Un recién incorporado Sid Vicious (izquierda) junto a Johnny Rotten (derecha) y Steve Jones (al fondo) en una actuación de Sex Pistols en Trondheim (Noruega), el 21 de julio de 1977. Foto: Riksarkivet / Wikimedia Commons

Un recién incorporado Sid Vicious (izquierda) junto a Johnny Rotten (derecha) y Steve Jones (al fondo) en una actuación de Sex Pistols en Trondheim (Noruega), el 21 de julio de 1977. Foto: Riksarkivet / Wikimedia Commons

Sus contratos con las discográficas (EMI, A&M…) duraban un suspiro. Los directivos no eran capaces de digerir tanta visceralidad irreverente, tanta informalidad. Cadenas de televisión como la BBC los vetaban. En otras, cuando aparecían, la liaban: el cruce de insultos con el presentador Bill Grundy fue carnaza jugosa para los tabloides. Letras como las de Anarchy in the UK o God Save the Queen les colocaron bajo el fuego del establishment británico. Milagrosamente, en medio de ese desorden extremo, sacaron adelante un disco en el 78, el único de su cosecha: Never Mind the Bollocks.

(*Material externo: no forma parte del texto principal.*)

(* ===== verification/Replace.v ===== *)
(** Replace in Files (client/src/console/files/replace.ts): the new item goes to a temporary name
    beside the old one, the two change places by renames, the old one is deleted. The console or the
    share it works on is an interface ([ReplaceSide], its [SideSpec] what the source relies on); a
    call answers or throws and leaves a new world, so every fault between two calls is a run of the
    model. Text is made of Latin-1 characters (one or two UTF-8 bytes). *)
From S2P Require Import Prelude Paths.

(** * Calls that answer or throw *)

Inductive ReplaceFailure := Copy | Swap | Stuck | OldLeft | SourceLeft | TempLeft.
#[export] Instance failure_eq_dec : EqDecision ReplaceFailure.
Proof. solve_decision. Defined.

#[local] Set Warnings "-register-all".
(** What a call throws: an [ApiError], a [ReplaceError] (an [ApiError] of status 500), or any other
    exception. *)
Inductive Err :=
| ApiError (status : Z) (code : str)
| ReplaceError (what : ReplaceFailure) (item : str) (why : option Err) (temp old : option str)
| Thrown (message : str).

Definition status (e : Err) : option Z :=
  match e with ApiError s _ => Some s | ReplaceError _ _ _ _ _ => Some 500 | Thrown _ => None end.
Definition isTokenGone (e : Err) : bool := bool_decide (status e = Some 401).

Inductive Result (A : Type) := Ok (x : A) | Throw (e : Err).
Arguments Ok {A} _.
Arguments Throw {A} _.

Definition M (W A : Type) : Type := W -> Result A * W.
Section monad.
Context {W : Type}.
Definition ret {A} (x : A) : M W A := fun w => (Ok x, w).
Definition throw {A} (e : Err) : M W A := fun w => (Throw e, w).
Definition bind {A B} (m : M W A) (k : A -> M W B) : M W B := fun w =>
  match m w with (Ok x, w') => k x w' | (Throw e, w') => (Throw e, w') end.
Definition catch {A} (m : M W A) (hdl : Err -> M W A) : M W A := fun w =>
  match m w with (Ok x, w') => (Ok x, w') | (Throw e, w') => hdl e w' end.
End monad.
Notation "'let*' x ':=' m 'in' k" := (bind m (fun x => k))
  (at level 10, x name, m at level 100, k at level 200) : js_scope.

(** One side's file operations: the console's, or a share's. *)
Class ReplaceSide (W : Type) := {
  taken : str -> M W bool;
  rename : str -> str -> M W unit;
  remove : str -> M W bool
}.

(** * Temporary names *)

Definition TEMP_NEW : str := js "ps5u-new".
Definition TEMP_OLD : str := js "ps5u-old".
Definition TEMP_TRIES : nat := 16.
Definition TEMP_STEM_BYTES : Z := 200.

Definition utf8_bytes (ch : ascii) : Z := if code ch <? 128 then 1 else 2.
(** The loop: [bytes] counted so far. *)
Fixpoint tempStem_from (bytes : Z) (name : str) (maxBytes : Z) : str :=
  match name with
  | [] => []
  | ch :: name' =>
      let bytes := bytes + utf8_bytes ch in
      if maxBytes <? bytes then [] else ch :: tempStem_from bytes name' maxBytes
  end.
Definition tempStem (name : str) : str := tempStem_from 0 name TEMP_STEM_BYTES.

Definition candidate (name tag : str) (n : nat) : str :=
  tempStem name ++ js "." ++ tag ++ (if Nat.eqb n 1 then [] else num (Z.of_nat n)).

Section replace.
Context {W : Type} `{!ReplaceSide W}.

Fixpoint tempName_from (dir name tag : str) (tries n : nat) : M W str :=
  match tries with
  | O => throw (ApiError 409 (js "exists"))
  | S tries =>
      let* there := taken (joinPath dir (candidate name tag n)) in
      if there then tempName_from dir name tag tries (S n) else ret (candidate name tag n)
  end.
Definition tempName (dir name tag : str) : M W str := tempName_from dir name tag TEMP_TRIES 1.

(** * Replace *)

(** How the new item's way to its temporary name ended; [undo] puts it back where it came from. *)
Inductive Placed :=
| PDone (undo : option (M W unit))
| PStopped
| PLeft
| PFailed (why : option Err) (notThere : bool).

Inductive ReplaceEnd := EDone (old : option str) | EStopped (temp : option str).

(** A rename whose answer never came is checked by reading the two names (both reads are sent). *)
Definition renameChecked (from to : str) : M W unit :=
  catch (rename from to) (fun why w =>
    if negb (match why with ApiError s _ => s =? 0 | _ => false end) then throw why w
    else
      let '(f, w) := taken from w in
      let '(t, w) := taken to w in
      match f, t with
      | Ok f, Ok t => if negb f && t then ret tt w else throw why w
      | _, _ => throw why w
      end).

(** Clear away a temporary copy, tried twice; its name when it is still there. *)
Definition still_taken (temp : str) : M W bool := catch (taken temp) (fun _ => ret true).
Fixpoint discard_from (tries : nat) (temp : str) : M W (option str) :=
  match tries with
  | O => let* there := still_taken temp in ret (if there then Some temp else None)
  | S tries =>
      let* there := still_taken temp in
      if negb there then ret None
      else let* _ := catch (remove temp) (fun _ => ret false) in discard_from tries temp
  end.
Definition discard (temp : str) : M W (option str) := discard_from 2 temp.

Definition dropPlaced (undo : option (M W unit)) (temp : str) : M W (option str) :=
  match undo with
  | None => discard temp
  | Some u => catch (let* _ := u in ret None) (fun _ => ret (Some temp))
  end.

(** The second half: the new item is whole at [temp]. *)
Definition swap_in (dir dest item : str) (undo : option (M W unit)) (temp : str) : M W ReplaceEnd :=
  let* aside := catch
    (let* n := tempName dir item TEMP_OLD in
     let* _ := renameChecked dest (joinPath dir n) in ret (joinPath dir n))
    (fun why => if isTokenGone why then throw why
                else let* t := dropPlaced undo temp in throw (ReplaceError Swap item (Some why) t None)) in
  let* _ := catch (renameChecked temp dest)
    (fun why =>
       let* back := catch (let* _ := renameChecked aside dest in ret true) (fun _ => ret false) in
       if negb back then throw (ReplaceError Stuck item (Some why) (Some temp) (Some aside))
       else let* t := dropPlaced undo temp in throw (ReplaceError Swap item (Some why) t None)) in
  let* gone := catch (remove aside) (fun _ => ret false) in
  ret (EDone (if gone then None else Some aside)).

Definition replaceItem (dir dest : str) (place : str -> M W Placed) : M W ReplaceEnd :=
  let item := baseName dest in
  let* temp := catch (let* n := tempName dir item TEMP_NEW in ret (joinPath dir n))
    (fun why => if isTokenGone why then throw why else throw (ReplaceError Copy item (Some why) None None)) in
  let* placed := catch (place temp)
    (fun why => if isTokenGone why then throw why else ret (PFailed (Some why) false)) in
  match placed with
  | PLeft => ret (EStopped (Some temp))
  | PStopped => let* t := discard temp in ret (EStopped t)
  | PFailed why notThere =>
      let* t := if notThere then ret None else discard temp in throw (ReplaceError Copy item why t None)
  | PDone undo => swap_in dir dest item undo temp
  end.
End replace.
Arguments Placed : clear implicits.

(** * What the source relies on *)

Section spec.
Context {W X : Type} `{!ReplaceSide W} (view : W -> str -> option X).

Definition same_view (w w' : W) : Prop := forall p, view w' p = view w p.
Definition moved (from to : str) (w w' : W) : Prop :=
  from <> to /\ view w to = None /\ view w' from = None /\ view w' to = view w from
  /\ forall p, p <> from -> p <> to -> view w' p = view w p.

(** What holds after a call, whatever it answers. *)
Definition post {A} (m : M W A) (w : W) (Q : Result A -> W -> Prop) : Prop := Q (m w).1 (m w).2.

(** [view w p]: what is at [p]. Reading a name changes nothing and tells the truth when it
    answers; a rename is never over something, happens whole, and one that fails with an answer
    (a status) did not happen; a delete touches what it deletes only, and says true when it is
    gone. *)
Class SideSpec := {
  taken_spec p w : post (taken p) w (fun r w' => same_view w w' /\
    match r with Ok b => b = true <-> is_Some (view w p) | Throw _ => True end);
  rename_spec from to w : post (rename from to) w (fun r w' =>
    match r with
    | Ok _ => moved from to w w'
    | Throw (ApiError 0 _) => same_view w w' \/ moved from to w w'
    | Throw _ => same_view w w'
    end);
  remove_spec p w : post (remove p) w (fun r w' =>
    (forall q, q <> p -> view w' q = view w q) /\ (r = Ok true -> view w' p = None))
}.

(** What [place] may do: write at the name it is given and at names of its own elsewhere
    ([foreign]); when it says done the new item [new] is there, and putting it back frees the name. *)
Definition undo_ok (foreign : str -> Prop) (temp : str) (undo : option (M W unit)) : Prop :=
  forall u, undo = Some u -> forall w, post u w (fun r w' =>
    (forall p, p <> temp -> ~ foreign p -> view w' p = view w p) /\ (r = Ok tt -> view w' temp = None)).
Definition place_ok (foreign : str -> Prop) (new : X) (place : str -> M W (Placed W)) : Prop :=
  forall temp w, view w temp = None -> post (place temp) w (fun r w' =>
    (forall p, p <> temp -> ~ foreign p -> view w' p = view w p)
    /\ match r with
       | Ok (PDone undo) => view w' temp = Some new /\ undo_ok foreign temp undo
       | Ok (PFailed _ true) => view w' temp = None
       | _ => True
       end).

(** A side whose name checks always answer. *)
Definition reliable : Prop := forall p w, exists b w', taken p w = (Ok b, w').
End spec.

Arguments post {W A} m w Q /.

Todo se tambaleaba a su paso. Joderse la vida era lo más divertido, como dirían los Carolina Durante. ¿Cuánto se la jodieron ellos mismos, cuánto se la había jodido ya una sociedad montada a sus espaldas? That's the question. Vicious acabó de muy mala manera: en febrero del 79, bajo la sospecha de haber asesinado a su perturbada y drogadicta novia, Nancy Spungen, murió por una sobredosis de heroína. Sólo tenía 21 años.

Los Sex Pistols se quedaron en un grito de resentimiento. En un espumarajo ponzoñoso sobre el careto de los biempensantes. El punk evidenció un carácter autodestructivo y entrópico, amén de una carencia de proyecto alternativo al statu quo que impugnaban a berridos. No vislumbraba otro mundo posible.

A Rotten, en cualquier caso, le vale así. Lo deja bien claro en el final del documental de Julien Temple The Filth and the Fury (1999): "Lo único que quiero es que las generaciones del futuro digan: 'A la mierda. Estoy harto. Esta es la verdad'".